-------- Listed records --------

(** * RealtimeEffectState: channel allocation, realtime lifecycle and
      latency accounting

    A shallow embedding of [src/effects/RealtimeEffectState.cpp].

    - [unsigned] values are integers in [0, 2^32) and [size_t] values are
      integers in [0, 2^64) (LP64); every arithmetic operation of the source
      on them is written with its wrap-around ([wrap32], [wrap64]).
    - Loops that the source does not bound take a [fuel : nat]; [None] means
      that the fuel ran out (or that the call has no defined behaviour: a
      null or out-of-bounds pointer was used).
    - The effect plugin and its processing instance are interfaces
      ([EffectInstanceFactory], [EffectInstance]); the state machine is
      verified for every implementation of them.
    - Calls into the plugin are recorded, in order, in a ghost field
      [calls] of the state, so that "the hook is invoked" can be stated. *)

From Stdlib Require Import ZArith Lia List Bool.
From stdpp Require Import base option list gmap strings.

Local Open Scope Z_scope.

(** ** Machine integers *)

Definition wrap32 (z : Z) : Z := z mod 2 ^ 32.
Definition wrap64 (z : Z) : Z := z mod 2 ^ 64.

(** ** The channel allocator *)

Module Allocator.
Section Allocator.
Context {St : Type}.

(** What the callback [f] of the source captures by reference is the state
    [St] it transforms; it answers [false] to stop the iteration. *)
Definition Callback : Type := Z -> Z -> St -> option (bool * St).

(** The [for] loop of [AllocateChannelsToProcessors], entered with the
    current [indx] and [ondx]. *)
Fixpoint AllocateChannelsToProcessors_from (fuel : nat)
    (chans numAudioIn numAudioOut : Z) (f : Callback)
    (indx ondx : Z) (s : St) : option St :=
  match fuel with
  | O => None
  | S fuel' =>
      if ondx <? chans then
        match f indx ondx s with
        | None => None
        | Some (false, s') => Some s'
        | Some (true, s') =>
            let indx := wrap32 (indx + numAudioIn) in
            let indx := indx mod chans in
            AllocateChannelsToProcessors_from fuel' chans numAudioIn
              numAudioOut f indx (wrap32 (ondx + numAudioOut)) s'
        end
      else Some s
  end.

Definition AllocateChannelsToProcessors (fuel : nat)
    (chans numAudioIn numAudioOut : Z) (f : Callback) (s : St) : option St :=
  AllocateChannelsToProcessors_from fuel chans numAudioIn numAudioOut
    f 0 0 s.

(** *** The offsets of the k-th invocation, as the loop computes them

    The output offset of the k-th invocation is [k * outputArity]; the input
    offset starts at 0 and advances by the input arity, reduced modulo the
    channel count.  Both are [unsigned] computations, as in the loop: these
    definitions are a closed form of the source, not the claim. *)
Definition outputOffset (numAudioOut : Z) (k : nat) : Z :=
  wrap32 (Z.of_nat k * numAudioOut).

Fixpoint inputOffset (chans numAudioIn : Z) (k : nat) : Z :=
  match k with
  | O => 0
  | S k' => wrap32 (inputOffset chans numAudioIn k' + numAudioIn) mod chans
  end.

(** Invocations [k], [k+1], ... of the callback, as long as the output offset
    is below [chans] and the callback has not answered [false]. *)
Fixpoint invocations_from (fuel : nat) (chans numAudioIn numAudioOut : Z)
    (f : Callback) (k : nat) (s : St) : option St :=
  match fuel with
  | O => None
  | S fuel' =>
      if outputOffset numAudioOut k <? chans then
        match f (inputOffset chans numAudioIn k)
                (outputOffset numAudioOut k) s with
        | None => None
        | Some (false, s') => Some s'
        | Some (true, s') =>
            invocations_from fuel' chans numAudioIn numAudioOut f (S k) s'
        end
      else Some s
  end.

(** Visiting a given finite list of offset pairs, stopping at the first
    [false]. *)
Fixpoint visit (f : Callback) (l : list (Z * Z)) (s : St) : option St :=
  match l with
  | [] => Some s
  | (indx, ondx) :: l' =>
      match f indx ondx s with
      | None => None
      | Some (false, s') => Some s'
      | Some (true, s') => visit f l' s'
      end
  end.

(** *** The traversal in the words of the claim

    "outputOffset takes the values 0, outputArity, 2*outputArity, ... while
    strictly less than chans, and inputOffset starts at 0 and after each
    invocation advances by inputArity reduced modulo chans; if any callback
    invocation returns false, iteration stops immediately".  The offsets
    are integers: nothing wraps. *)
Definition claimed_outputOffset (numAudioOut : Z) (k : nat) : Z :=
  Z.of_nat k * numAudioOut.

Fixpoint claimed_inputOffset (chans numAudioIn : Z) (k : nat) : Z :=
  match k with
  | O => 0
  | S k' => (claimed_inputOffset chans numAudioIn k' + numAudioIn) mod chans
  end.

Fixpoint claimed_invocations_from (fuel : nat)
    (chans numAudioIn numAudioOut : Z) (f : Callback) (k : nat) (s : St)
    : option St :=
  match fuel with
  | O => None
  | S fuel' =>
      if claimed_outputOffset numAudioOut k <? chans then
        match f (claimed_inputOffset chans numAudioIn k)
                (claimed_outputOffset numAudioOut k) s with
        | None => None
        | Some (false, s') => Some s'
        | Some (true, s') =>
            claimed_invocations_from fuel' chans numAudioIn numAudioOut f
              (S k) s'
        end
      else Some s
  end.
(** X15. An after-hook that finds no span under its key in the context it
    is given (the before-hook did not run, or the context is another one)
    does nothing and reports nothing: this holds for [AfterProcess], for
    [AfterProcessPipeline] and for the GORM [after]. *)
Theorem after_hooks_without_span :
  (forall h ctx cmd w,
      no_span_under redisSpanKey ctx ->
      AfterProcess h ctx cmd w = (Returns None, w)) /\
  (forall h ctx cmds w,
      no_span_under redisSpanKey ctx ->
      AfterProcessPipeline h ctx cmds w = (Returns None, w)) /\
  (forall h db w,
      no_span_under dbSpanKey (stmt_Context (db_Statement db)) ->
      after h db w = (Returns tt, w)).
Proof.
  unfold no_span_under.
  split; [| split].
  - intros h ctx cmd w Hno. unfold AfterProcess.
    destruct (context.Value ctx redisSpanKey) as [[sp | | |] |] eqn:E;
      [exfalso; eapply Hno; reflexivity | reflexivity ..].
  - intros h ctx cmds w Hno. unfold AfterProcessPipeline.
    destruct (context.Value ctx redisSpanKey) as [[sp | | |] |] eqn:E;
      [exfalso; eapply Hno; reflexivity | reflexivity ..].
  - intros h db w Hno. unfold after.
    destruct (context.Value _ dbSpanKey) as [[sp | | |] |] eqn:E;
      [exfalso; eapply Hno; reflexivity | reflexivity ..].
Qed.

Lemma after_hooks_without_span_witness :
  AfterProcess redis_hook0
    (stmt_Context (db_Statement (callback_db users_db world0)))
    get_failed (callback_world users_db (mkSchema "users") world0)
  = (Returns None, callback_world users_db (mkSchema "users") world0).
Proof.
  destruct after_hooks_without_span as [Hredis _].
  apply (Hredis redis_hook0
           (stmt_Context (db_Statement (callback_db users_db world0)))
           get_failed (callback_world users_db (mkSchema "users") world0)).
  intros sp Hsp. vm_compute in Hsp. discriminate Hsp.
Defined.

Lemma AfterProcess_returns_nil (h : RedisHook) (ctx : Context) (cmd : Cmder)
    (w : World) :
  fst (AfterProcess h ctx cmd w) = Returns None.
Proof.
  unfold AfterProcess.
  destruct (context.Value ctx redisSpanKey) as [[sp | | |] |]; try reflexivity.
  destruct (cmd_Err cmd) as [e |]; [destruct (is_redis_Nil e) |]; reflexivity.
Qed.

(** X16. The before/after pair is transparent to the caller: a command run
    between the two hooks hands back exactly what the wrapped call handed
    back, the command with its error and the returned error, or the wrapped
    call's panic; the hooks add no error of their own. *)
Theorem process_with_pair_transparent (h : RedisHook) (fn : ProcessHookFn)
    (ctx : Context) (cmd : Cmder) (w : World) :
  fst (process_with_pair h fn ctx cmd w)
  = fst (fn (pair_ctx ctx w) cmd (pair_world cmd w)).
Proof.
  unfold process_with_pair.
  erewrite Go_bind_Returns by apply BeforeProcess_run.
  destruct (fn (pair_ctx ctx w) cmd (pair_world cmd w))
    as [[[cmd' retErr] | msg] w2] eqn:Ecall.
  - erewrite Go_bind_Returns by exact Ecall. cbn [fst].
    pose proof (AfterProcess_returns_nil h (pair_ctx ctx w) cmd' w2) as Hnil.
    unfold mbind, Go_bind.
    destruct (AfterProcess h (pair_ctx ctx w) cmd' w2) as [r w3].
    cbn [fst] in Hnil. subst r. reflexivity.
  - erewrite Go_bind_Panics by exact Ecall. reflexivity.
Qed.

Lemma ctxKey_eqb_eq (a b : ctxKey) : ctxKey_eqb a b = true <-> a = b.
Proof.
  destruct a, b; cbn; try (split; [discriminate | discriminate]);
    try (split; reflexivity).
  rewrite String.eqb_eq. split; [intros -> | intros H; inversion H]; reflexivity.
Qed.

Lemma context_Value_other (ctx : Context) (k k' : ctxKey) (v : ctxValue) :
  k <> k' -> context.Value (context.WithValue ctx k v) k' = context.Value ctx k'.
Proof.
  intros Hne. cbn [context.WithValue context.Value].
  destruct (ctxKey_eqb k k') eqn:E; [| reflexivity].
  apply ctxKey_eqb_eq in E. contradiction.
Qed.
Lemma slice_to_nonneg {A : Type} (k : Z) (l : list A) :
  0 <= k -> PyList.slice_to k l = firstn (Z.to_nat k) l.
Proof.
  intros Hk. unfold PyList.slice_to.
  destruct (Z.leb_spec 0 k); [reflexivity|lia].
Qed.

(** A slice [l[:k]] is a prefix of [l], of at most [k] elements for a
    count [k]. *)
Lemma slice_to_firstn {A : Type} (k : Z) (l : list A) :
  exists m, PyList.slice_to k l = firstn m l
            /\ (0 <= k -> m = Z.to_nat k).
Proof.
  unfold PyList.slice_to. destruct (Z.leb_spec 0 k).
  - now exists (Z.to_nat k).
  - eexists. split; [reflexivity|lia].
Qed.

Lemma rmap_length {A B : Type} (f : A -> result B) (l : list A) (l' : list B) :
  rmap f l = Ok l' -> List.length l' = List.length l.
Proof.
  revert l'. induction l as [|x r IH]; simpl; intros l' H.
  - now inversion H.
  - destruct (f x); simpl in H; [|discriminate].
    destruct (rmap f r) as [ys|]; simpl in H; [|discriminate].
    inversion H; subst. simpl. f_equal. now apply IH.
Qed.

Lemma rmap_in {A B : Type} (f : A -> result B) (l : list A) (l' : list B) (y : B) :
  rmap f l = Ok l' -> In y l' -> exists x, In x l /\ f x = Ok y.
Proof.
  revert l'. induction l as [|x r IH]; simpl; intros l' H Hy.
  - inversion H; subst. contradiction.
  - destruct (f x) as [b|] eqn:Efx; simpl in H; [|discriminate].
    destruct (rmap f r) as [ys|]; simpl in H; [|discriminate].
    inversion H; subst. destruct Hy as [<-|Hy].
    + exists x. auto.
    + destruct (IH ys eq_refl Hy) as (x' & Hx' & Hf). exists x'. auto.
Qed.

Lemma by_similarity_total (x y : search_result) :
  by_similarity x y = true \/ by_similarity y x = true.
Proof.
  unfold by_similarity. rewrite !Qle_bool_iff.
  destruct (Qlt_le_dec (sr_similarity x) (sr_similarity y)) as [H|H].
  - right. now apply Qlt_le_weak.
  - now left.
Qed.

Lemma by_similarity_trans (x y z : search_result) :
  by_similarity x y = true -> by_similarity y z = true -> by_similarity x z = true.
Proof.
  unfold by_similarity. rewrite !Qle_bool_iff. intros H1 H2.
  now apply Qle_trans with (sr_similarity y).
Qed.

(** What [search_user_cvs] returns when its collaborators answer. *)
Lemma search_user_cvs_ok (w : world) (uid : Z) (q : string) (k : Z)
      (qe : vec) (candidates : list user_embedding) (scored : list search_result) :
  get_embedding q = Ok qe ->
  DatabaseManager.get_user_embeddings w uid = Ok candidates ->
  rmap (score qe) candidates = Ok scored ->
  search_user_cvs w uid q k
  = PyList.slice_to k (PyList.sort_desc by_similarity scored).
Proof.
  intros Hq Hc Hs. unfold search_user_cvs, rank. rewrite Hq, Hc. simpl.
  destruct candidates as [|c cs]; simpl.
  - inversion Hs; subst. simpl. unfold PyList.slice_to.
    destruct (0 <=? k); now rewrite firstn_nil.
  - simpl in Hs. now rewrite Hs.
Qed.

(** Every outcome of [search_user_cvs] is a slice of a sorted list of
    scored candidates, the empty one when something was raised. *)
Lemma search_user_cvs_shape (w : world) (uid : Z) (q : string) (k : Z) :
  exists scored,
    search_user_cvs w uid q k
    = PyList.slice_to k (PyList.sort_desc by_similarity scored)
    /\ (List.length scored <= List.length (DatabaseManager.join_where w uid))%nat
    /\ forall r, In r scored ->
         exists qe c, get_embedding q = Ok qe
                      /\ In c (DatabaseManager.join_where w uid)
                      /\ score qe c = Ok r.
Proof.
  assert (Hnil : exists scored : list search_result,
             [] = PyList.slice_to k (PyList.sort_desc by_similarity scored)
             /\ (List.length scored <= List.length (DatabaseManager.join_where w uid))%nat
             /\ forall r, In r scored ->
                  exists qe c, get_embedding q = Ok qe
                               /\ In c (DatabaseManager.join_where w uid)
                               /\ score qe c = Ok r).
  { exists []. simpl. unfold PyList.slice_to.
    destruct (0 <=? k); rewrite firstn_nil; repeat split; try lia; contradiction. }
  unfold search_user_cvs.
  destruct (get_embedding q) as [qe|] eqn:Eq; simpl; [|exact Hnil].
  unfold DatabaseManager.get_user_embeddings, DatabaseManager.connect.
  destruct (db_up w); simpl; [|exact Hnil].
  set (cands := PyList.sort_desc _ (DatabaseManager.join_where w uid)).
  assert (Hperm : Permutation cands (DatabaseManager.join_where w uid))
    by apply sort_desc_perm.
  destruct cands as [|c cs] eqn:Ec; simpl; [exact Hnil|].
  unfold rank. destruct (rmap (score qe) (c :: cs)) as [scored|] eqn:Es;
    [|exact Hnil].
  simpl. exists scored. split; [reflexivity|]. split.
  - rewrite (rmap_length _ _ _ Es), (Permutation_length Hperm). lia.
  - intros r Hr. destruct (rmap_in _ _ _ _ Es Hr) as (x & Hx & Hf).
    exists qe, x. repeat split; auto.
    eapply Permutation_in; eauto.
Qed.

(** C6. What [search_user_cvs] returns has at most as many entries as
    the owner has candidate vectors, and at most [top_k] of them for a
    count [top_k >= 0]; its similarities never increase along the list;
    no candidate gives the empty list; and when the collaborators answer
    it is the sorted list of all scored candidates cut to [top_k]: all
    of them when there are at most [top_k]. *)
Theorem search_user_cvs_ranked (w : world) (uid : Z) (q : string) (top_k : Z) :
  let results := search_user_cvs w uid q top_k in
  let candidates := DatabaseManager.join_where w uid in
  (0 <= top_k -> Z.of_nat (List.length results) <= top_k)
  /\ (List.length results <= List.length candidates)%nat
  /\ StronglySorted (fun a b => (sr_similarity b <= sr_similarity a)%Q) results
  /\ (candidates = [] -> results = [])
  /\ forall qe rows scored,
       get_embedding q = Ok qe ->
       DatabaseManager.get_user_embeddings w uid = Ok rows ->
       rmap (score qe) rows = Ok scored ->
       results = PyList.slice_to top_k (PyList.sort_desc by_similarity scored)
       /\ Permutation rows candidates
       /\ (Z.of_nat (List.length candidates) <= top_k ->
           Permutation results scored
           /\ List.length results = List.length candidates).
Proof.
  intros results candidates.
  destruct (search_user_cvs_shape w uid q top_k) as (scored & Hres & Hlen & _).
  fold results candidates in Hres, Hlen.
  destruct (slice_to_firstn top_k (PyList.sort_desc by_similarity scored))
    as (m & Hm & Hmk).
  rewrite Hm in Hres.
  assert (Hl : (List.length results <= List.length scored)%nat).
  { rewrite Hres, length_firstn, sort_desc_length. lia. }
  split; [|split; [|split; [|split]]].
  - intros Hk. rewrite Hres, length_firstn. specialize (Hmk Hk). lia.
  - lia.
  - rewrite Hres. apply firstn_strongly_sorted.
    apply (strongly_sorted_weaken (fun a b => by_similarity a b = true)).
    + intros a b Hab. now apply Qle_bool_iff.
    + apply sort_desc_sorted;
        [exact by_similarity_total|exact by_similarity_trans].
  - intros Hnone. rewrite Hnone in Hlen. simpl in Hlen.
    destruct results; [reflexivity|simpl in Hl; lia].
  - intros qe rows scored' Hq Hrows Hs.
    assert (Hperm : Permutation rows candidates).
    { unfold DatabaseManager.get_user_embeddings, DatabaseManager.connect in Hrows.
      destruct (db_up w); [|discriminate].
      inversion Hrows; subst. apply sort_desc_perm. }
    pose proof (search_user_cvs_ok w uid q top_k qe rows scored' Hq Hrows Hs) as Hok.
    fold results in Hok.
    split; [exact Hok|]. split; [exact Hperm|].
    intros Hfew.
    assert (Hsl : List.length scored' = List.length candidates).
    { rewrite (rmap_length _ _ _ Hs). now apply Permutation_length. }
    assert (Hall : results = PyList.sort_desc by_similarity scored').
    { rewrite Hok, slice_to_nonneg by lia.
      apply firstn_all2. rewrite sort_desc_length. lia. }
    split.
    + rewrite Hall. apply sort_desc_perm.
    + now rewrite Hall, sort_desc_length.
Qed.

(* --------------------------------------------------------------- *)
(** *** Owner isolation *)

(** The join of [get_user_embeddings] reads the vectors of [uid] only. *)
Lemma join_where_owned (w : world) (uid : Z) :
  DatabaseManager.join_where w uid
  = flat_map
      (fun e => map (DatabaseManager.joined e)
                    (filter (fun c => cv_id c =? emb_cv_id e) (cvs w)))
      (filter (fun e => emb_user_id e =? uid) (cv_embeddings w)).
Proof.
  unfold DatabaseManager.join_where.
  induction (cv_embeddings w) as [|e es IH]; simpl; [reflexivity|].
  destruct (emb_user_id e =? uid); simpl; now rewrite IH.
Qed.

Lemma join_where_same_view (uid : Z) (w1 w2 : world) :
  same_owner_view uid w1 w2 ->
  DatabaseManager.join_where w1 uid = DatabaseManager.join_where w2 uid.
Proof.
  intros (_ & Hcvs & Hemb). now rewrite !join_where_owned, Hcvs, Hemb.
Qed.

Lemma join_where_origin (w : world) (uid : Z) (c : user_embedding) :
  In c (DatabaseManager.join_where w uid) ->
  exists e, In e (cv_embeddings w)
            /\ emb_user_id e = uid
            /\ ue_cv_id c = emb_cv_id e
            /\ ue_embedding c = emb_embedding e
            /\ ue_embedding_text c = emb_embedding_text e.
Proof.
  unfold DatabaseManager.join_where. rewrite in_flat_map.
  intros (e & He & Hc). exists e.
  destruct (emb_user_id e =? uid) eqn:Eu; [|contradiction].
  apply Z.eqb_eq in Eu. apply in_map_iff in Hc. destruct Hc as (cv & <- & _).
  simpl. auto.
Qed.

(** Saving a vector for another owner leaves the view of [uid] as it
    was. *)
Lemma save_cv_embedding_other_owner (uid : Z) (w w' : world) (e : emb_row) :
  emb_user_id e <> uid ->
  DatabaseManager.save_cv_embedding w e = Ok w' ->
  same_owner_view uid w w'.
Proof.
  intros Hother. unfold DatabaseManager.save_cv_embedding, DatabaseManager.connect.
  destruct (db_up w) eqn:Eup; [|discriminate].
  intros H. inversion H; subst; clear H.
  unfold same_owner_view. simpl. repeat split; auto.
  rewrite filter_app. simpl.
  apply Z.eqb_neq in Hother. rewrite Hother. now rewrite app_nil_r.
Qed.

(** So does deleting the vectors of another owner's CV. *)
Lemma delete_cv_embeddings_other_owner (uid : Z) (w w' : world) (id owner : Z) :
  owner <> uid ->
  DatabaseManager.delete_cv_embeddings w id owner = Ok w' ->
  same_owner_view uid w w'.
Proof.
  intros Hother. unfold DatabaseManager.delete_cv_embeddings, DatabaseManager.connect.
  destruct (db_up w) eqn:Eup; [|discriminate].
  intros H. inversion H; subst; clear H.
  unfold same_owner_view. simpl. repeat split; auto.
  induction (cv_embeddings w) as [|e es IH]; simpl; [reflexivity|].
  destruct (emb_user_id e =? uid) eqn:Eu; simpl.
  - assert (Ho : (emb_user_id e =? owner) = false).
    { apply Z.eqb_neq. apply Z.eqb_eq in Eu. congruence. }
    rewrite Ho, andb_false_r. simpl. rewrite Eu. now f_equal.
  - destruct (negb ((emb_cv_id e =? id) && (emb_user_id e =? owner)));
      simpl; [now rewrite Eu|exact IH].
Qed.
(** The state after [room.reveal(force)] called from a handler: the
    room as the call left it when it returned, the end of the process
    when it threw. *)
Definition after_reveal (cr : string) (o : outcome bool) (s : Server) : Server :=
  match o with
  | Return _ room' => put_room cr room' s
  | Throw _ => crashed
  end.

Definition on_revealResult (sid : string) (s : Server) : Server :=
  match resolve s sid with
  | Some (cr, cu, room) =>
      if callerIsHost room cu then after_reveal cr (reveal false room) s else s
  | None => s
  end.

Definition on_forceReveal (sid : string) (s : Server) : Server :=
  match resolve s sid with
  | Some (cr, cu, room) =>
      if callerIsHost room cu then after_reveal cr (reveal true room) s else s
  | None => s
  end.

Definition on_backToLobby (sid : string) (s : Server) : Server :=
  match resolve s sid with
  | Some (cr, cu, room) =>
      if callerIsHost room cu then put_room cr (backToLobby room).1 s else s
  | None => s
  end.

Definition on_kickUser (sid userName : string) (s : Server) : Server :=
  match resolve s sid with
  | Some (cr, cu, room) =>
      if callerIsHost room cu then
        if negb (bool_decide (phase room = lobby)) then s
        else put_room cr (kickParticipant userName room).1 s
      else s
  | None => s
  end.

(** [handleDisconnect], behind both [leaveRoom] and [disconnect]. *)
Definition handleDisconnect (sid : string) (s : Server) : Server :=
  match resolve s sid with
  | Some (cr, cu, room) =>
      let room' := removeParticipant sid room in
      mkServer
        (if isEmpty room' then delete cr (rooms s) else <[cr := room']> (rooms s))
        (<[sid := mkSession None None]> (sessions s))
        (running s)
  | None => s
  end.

--------

| Work order |
The string "outputArity" shows up in some lines of the listing. Copy each such line.

| Answer box |
    The output offset of the k-th invocation is [k * outputArity]; the input
    "outputOffset takes the values 0, outputArity, 2*outputArity, ... while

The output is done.